■ **YOUR GOAL**: Among the entries below, one stretch runs from the line that contains "match write offset bytes f s with" through the line that contains "destruct (Z.ltb_spec (max_data". Repeat that stretch exactly, ends included, and only that.

::::

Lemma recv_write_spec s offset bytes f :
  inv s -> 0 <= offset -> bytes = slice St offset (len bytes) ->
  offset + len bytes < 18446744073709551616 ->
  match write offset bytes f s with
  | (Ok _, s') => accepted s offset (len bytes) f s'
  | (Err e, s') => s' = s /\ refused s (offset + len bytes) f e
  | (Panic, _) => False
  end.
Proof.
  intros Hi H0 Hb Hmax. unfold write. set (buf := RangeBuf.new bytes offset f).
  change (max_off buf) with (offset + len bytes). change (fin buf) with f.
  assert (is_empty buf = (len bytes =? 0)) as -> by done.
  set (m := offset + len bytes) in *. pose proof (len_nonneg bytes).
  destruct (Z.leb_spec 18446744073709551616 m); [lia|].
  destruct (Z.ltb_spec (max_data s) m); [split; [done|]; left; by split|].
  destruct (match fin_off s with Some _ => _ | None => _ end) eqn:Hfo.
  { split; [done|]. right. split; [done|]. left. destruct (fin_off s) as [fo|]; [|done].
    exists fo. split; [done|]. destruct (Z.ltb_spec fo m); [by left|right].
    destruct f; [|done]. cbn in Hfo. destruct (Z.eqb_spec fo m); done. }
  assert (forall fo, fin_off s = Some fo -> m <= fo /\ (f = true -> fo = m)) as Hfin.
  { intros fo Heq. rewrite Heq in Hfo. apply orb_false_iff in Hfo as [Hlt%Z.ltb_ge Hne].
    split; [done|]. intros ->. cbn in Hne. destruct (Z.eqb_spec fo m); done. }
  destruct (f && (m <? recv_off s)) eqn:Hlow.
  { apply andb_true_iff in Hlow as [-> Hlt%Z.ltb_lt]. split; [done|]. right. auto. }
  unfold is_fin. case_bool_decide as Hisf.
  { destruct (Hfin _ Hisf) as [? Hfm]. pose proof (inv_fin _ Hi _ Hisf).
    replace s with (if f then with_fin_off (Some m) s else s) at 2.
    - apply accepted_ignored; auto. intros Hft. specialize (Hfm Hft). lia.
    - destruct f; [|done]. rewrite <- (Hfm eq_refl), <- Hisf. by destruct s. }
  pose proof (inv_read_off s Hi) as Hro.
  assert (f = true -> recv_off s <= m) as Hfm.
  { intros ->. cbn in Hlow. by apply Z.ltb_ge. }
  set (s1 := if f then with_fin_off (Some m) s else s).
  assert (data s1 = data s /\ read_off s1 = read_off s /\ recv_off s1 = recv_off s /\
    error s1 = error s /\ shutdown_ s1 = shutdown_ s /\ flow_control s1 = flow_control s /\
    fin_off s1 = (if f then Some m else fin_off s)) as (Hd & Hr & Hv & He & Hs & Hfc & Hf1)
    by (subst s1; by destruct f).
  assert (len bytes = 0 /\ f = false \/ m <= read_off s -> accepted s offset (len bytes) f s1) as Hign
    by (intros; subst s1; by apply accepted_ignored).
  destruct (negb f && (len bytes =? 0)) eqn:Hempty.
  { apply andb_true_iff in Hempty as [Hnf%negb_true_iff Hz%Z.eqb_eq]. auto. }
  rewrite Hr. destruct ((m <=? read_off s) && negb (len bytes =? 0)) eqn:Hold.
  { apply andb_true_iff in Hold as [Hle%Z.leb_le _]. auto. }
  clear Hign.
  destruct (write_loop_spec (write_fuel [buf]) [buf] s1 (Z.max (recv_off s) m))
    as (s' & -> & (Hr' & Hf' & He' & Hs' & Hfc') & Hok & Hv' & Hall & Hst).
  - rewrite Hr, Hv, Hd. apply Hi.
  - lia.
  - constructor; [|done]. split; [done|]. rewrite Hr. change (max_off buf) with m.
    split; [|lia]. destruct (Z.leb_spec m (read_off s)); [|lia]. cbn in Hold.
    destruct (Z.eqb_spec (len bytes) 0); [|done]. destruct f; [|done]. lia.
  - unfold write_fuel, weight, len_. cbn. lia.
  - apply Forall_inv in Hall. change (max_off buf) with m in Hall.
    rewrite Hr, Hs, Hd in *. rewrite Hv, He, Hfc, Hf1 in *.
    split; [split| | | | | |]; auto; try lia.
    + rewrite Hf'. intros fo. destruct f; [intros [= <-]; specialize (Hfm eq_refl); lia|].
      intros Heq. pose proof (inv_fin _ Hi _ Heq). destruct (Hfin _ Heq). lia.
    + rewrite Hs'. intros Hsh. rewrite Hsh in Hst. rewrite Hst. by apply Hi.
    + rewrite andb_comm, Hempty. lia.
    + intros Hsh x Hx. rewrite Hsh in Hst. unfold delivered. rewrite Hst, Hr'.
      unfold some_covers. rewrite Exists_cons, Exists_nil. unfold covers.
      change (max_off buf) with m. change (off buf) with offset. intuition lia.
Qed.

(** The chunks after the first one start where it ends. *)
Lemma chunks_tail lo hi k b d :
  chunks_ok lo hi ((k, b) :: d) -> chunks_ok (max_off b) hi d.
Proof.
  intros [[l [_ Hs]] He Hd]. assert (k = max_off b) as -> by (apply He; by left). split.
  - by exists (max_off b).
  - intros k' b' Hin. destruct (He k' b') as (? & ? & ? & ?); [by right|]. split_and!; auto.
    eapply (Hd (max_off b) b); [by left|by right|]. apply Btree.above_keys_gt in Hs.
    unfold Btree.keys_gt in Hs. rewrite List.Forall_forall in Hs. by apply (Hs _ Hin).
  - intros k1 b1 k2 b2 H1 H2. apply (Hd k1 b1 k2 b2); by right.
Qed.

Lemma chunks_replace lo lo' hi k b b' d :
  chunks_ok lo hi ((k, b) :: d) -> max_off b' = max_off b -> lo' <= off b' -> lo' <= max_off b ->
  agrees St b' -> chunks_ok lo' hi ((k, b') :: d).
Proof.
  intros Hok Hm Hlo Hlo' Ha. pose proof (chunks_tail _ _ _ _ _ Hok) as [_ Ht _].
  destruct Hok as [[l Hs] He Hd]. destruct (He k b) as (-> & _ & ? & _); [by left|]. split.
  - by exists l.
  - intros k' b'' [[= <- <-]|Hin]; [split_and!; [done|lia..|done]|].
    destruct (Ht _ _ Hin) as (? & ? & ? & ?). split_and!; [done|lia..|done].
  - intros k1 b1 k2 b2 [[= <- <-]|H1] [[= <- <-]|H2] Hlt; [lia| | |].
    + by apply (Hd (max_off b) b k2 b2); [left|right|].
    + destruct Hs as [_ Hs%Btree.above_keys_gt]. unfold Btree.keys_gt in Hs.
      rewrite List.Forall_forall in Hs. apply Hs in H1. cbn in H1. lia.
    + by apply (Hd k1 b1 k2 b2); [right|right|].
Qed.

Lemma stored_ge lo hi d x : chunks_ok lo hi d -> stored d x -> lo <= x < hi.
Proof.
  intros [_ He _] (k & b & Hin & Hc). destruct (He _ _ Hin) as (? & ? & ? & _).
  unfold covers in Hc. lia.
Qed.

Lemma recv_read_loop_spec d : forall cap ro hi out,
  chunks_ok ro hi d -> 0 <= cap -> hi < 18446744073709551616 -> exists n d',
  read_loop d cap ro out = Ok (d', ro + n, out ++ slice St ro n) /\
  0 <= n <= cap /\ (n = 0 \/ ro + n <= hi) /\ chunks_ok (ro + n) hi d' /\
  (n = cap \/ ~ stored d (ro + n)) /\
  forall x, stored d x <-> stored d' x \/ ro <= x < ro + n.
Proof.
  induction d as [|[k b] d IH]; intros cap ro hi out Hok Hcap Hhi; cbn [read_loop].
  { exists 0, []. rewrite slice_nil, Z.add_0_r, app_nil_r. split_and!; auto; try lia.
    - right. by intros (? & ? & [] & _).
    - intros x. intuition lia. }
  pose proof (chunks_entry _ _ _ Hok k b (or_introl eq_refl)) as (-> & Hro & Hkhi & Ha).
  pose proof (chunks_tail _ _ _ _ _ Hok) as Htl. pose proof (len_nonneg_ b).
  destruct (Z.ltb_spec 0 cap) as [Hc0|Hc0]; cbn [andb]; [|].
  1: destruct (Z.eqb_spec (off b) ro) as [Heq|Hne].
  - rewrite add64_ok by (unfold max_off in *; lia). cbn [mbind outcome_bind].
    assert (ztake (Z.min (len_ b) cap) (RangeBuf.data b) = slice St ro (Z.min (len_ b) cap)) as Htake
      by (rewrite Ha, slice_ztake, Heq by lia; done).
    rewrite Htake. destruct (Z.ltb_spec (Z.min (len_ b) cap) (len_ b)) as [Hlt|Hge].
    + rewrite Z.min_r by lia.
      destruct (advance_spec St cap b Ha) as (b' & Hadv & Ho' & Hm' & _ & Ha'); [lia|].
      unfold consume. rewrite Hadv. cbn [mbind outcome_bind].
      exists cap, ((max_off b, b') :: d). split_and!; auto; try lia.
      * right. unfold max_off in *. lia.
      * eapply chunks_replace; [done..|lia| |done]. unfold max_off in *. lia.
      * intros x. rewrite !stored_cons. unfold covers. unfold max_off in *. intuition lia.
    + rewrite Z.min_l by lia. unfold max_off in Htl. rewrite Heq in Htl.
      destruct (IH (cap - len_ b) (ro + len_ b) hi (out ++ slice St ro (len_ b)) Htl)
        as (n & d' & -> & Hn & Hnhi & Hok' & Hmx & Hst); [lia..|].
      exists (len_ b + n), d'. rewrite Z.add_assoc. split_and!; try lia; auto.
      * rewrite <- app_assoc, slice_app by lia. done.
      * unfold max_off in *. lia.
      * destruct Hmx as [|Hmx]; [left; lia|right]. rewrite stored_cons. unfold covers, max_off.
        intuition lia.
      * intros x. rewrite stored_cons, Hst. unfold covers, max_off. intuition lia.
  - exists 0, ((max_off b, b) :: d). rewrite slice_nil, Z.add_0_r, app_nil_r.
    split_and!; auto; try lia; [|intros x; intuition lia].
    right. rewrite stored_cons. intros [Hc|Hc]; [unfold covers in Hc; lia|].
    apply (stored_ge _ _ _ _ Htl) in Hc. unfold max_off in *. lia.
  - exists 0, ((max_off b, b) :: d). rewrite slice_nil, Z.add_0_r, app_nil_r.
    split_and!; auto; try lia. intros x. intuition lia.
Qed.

::::

■ **EXERCISE SOLUTION**:
  match write offset bytes f s with
  | (Ok _, s') => accepted s offset (len bytes) f s'
  | (Err e, s') => s' = s /\ refused s (offset + len bytes) f e
  | (Panic, _) => False
  end.
Proof.
  intros Hi H0 Hb Hmax. unfold write. set (buf := RangeBuf.new bytes offset f).
  change (max_off buf) with (offset + len bytes). change (fin buf) with f.
  assert (is_empty buf = (len bytes =? 0)) as -> by done.
  set (m := offset + len bytes) in *. pose proof (len_nonneg bytes).
  destruct (Z.leb_spec 18446744073709551616 m); [lia|].
  destruct (Z.ltb_spec (max_data s) m); [split; [done|]; left; by split|].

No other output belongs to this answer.